> **Work instruction**
Your answer should consist only of the lines below from the one with "else call_attack data target None" through the one with "let adv_loss := cross_entropy", copied exactly.

:: Entries shown ::

(** [optimizer.step()] *)
Definition Adam_step (o : Adam) (m : Model) : Adam * Model :=
  let '(st, ps) :=
    foldl (λ acc n, step_param (lr_of o) n acc)
          (state o, named_parameters m) (scope o) in
  ({| param_groups := param_groups o; lr_of := lr_of o; state := st |},
   with_parameters ps m).

End Step.

(** The sub-modules handed to the two optimizers of [meta_train_adv]. *)
Definition inner_modules : list name :=
  [ ["gen"]; ["noise"; "fc_mu"]; ["noise"; "fc_sigma"]; ["proto"] ]%string.

Definition outer_modules : list name :=
  [ ["noise"; "fc_b"]; ["reg_term"] ]%string.

Definition groups_of (modules : list name) (m : Model) : list (list name) :=
  (λ path, parameters path m) <$> modules.

End Model.

(** ** External collaborators *)

Class External {carriers : Carriers} : Type := {
  (* attack(model, data, target[, epsilon=...]) *)
  attack : Model → tensor → tensor → option R → Model * tensor;
  (* utils.normalize_cifar10 *)
  normalize_cifar10 : tensor → tensor;
  (* model(x): the logits; the call also refreshes model.noise.dist *)
  forward : Model → tensor → Model * tensor;
  (* nn.CrossEntropyLoss() *)
  cross_entropy : tensor → tensor → R;
  (* model.noise.dist.entropy(), one entry per component *)
  dist_entropy : Model → list R;
  (* model.get_reg_term() and model.get_b_vector() *)
  get_reg_term : Model → R;
  get_b_vector : Model → tensor;
  (* loss.backward() *)
  backward : R → Model → Model;
  (* Adam's update of one parameter from its gradient *)
  adam_init : adam_state;
  adam_update : R → adam_state → tensor → tensor → adam_state * tensor;
  (* metrics.accuracy(model, loader, device=device, norm=norm) *)
  accuracy : Model → Loader → option (tensor → tensor) → Model * R;
  (* one raw draw of numpy's global generator *)
  np_next : np_random → nat * np_random;
}.

(** The configuration dictionary [args]. *)
Record Args : Type := mkArgs {
  lr : R;
  meta_lr : R;
  num_epochs : Z;
  dataset : string;
  epsilon : pyobj;
  adv_loss_w : R;
  reg_term : R;
  var_threshold : R;
  output_models : string;   (* args['output_path']['models'] *)
  output_stats : string;    (* args['output_path']['stats'] *)
}.

Section World.
Context {carriers : Carriers} {ext : External}.

(** ** The world: the model object, numpy's generator and the call log *)

Inductive event : Type :=
  | EAttack (data target : tensor) (eps : option R)
  | EForward (x : tensor)
  | EBackward (loss : R)
  | EAccuracy (loader : Loader) (norm : option (tensor → tensor))
  | EValIter                         (* iter(val_loader) *)
  | EValNext (b : option Batch)      (* next(val_iter): a batch, or StopIteration *)
  | ETorchSave (sd : gmap name tensor) (path : string)
  | EPrint (epoch : nat) (train_acc test_acc : R)
  | ENpSave (path : string) (arr : list R)
  | ENpSaveTensors (path : string) (arr : list tensor).

Record World : Type := mkWorld {
  w_model : Model;
  w_rng : np_random;
  w_log : list event;
}.

(** Computations that read and write the world and may raise; what was done
    before an exception stays done. *)
Definition M (A : Type) : Type := World → result A * World.

Definition ret {A} (a : A) : M A := λ w, (Ok a, w).

Definition bind {A B} (c : M A) (k : A → M B) : M B :=
  λ w, match c w with
       | (Ok a, w') => k a w'
       | (Raise e, w') => (Raise e, w')
       end.

Definition raise {A} (e : exn) : M A := λ w, (Raise e, w).

(** [try: c except e: handler] *)
Definition try_except {A} (c : M A) (e : exn) (handler : M A) : M A :=
  λ w, match c w with
       | (Ok a, w') => (Ok a, w')
       | (Raise e', w') => if exn_eqb e e' then handler w' else (Raise e', w')
       end.

#[global] Instance M_ret : MRet M := @ret.
#[global] Instance M_bind : MBind M := λ A B k c, bind c k.

Definition emit (e : event) : M unit :=
  λ w, (Ok tt, mkWorld (w_model w) (w_rng w) (w_log w ++ [e])).

Definition get_model : M Model := λ w, (Ok (w_model w), w).

Definition on_model {A} (f : Model → Model * A) : M A :=
  λ w, let '(m, a) := f (w_model w) in (Ok a, mkWorld m (w_rng w) (w_log w)).

Definition modify_model (f : Model → Model) : M unit :=
  on_model (λ m, (f m, tt)).

(** [for x in l: s = body(x, s)] *)
Fixpoint for_each {A St} (l : list A) (body : A → St → M St) (s : St) : M St :=
  match l with
  | [] => ret s
  | x :: l' => s' ← body x s; for_each l' body s'
  end.

(** [l[-1]] of a list of floats the code has just appended to. *)
Definition py_last (l : list R) : R := default 0%R (last l).

(** [math.log(x)]: a domain error outside the positive reals. *)
Definition math_log (x : R) : M R :=
  if Rlt_dec 0 x then ret (ln x) else raise ValueError.

(** [np.random.choice(l)]: the element at a drawn position. *)
Definition np_random_choice (l : list R) : M R :=
  match l with
  | [] => raise ValueError
  | d :: _ =>
      λ w, let '(i, g) := np_next (w_rng w) in
           (Ok (nth (i mod length l) l d), mkWorld (w_model w) g (w_log w))
  end.

Definition call_attack (data target : tensor) (eps : option R) : M tensor :=
  emit (EAttack data target eps);;
  on_model (λ m, attack m data target eps).

Definition call_forward (x : tensor) : M tensor :=
  emit (EForward x);;
  on_model (λ m, forward m x).

Definition call_accuracy (loader : Loader) (norm : option (tensor → tensor)) : M R :=
  emit (EAccuracy loader norm);;
  on_model (λ m, accuracy m loader norm).

(** [loss.backward()] *)
Definition call_backward (loss : R) : M unit :=
  emit (EBackward loss);;
  modify_model (backward loss).

(** [torch.save(model.state_dict(), os.path.join(dir, file))] *)
Definition torch_save_model (dir file : string) : M unit :=
  m ← get_model;
  emit (ETorchSave (state_dict m) (path_join dir file)).

(** [optimizer.step()] on the world's model. *)
Definition optimizer_step (o : Adam) : M Adam :=
  on_model (λ m, let '(o', m') := Adam_step adam_init adam_update o m in (m', o')).

(** [iter(val_loader)] and [next(val_iter)] *)
Definition val_iter_new (val_loader : Loader) : M (list Batch) :=
  emit EValIter;; mret val_loader.

Definition val_iter_next (val_iter : list Batch) : M (Batch * list Batch) :=
  match val_iter with
  | [] => emit (EValNext None);; raise StopIteration
  | b :: val_iter' => emit (EValNext (Some b));; mret (b, val_iter')
  end.

End World.

(** ** float32

    A Python float that meets a float32 tensor in an arithmetic operation is
    converted to float32 first: round to nearest, ties to even, onto the
    numbers [m * 2^e] with [|m| < 2^24]. The exponent range is not bounded
    here: no overflow to infinity, no subnormal numbers. *)

(** The nearest integer, ties to even. *)
Definition round_half_even (y : R) : Z :=
  let n := Zfloor y in
  if Rlt_dec (y - IZR n) (1 / 2) then n
  else if Rlt_dec (1 / 2) (y - IZR n) then (n + 1)%Z
  else if Z.even n then n else (n + 1)%Z.

(** The exponent [e] with [2^e <= x < 2^(e+1)], for positive [x]. *)
Definition binade (x : R) : Z := Zfloor (ln x / ln 2).

Definition round_float32_pos (x : R) : R :=
  let e := binade x in
  (IZR (round_half_even (x * powerRZ 2 (23 - e))) * powerRZ 2 (e - 23))%R.

Definition round_float32 (x : R) : R :=
  if Rlt_dec 0 x then round_float32_pos x
  else if Rlt_dec x 0 then (- round_float32_pos (- x))%R
  else 0%R.

(** ** Pieces shared by the three copies of the per-batch pipeline *)

Section Trainers.
Context {carriers : Carriers} {ext : External}.
Local Open Scope R_scope.

(** The discrete set the random perturbation strength is drawn from. *)
Definition eps_choices : list R :=
  [8 / 255; 16 / 255; 32 / 255; 64 / 255; 128 / 255].

(** Lines 29-35 (again at 95-101 and 127-133): pick the perturbation strength
    and call the attack. *)
Definition perturb (args : Args) (data target : tensor) : M tensor :=
  match isinstance_float (epsilon args) with
  | Some e => call_attack data target (Some e)
  | None =>
      if py_eq_str (epsilon args) "rand" then
        rand_epsilon ← np_random_choice eps_choices;
        call_attack data target (Some rand_epsilon)
      else call_attack data target None
  end.

(** Lines 16-19 (again at 80-83). *)
Definition select_norm (args : Args) : option (tensor → tensor) :=
  if String.eqb (dataset args) "cifar10" then Some normalize_cifar10 else None.

(** Lines 38-40: [if norm_func is not None: x = norm_func(x)]. *)
Definition apply_norm (norm_func : option (tensor → tensor)) (x : tensor) : tensor :=
  match norm_func with
  | Some f => f x
  | None => x
  end.

(** [torch.relu] and [.mean()] on the entries of a tensor. *)
Definition relu (x : R) : R := Rmax 0 x.

Definition sum_R (l : list R) : R := foldr Rplus 0 l.

Definition mean (l : list R) : R := sum_R l / INR (length l).

(** [torch.relu(noise_entropy_threshold - model.noise.dist.entropy()).mean()]:
    the left operand is a Python float and the right one a float32 tensor, so
    the threshold is converted to float32 before the subtraction. *)
Definition noise_penalty (noise_entropy_threshold : R) (entropy : list R) : R :=
  mean ((λ h, relu (round_float32 noise_entropy_threshold - h)) <$> entropy).

(** Line 20 (again at 84). *)
Definition entropy_threshold (args : Args) : M R :=
  l ← math_log (var_threshold args);
  mret (l + (1 + ln (2 * PI)) / 2).

(** ** [train_adv] *)

(** Lines 45-50: the loss of one batch. *)
Definition train_loss (args : Args) (noise_entropy_threshold : R) (m : Model)
    (logits_clean logits_adv target : tensor) : R :=
  let clean_loss := cross_entropy logits_clean target in
  let adv_loss := cross_entropy logits_adv target in
  let noise_entropy := noise_penalty noise_entropy_threshold (dist_entropy m) in
  let w := adv_loss_w args in
  w * adv_loss + (1 - w) * clean_loss + reg_term args * noise_entropy.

:::

> **Answer space**
      else call_attack data target None
  end.

(** Lines 16-19 (again at 80-83). *)
Definition select_norm (args : Args) : option (tensor → tensor) :=
  if String.eqb (dataset args) "cifar10" then Some normalize_cifar10 else None.

(** Lines 38-40: [if norm_func is not None: x = norm_func(x)]. *)
Definition apply_norm (norm_func : option (tensor → tensor)) (x : tensor) : tensor :=
  match norm_func with
  | Some f => f x
  | None => x
  end.

(** [torch.relu] and [.mean()] on the entries of a tensor. *)
Definition relu (x : R) : R := Rmax 0 x.

Definition sum_R (l : list R) : R := foldr Rplus 0 l.

Definition mean (l : list R) : R := sum_R l / INR (length l).

(** [torch.relu(noise_entropy_threshold - model.noise.dist.entropy()).mean()]:
    the left operand is a Python float and the right one a float32 tensor, so
    the threshold is converted to float32 before the subtraction. *)
Definition noise_penalty (noise_entropy_threshold : R) (entropy : list R) : R :=
  mean ((λ h, relu (round_float32 noise_entropy_threshold - h)) <$> entropy).

(** Line 20 (again at 84). *)
Definition entropy_threshold (args : Args) : M R :=
  l ← math_log (var_threshold args);
  mret (l + (1 + ln (2 * PI)) / 2).

(** ** [train_adv] *)

(** Lines 45-50: the loss of one batch. *)
Definition train_loss (args : Args) (noise_entropy_threshold : R) (m : Model)
    (logits_clean logits_adv target : tensor) : R :=
  let clean_loss := cross_entropy logits_clean target in
  let adv_loss := cross_entropy logits_adv target in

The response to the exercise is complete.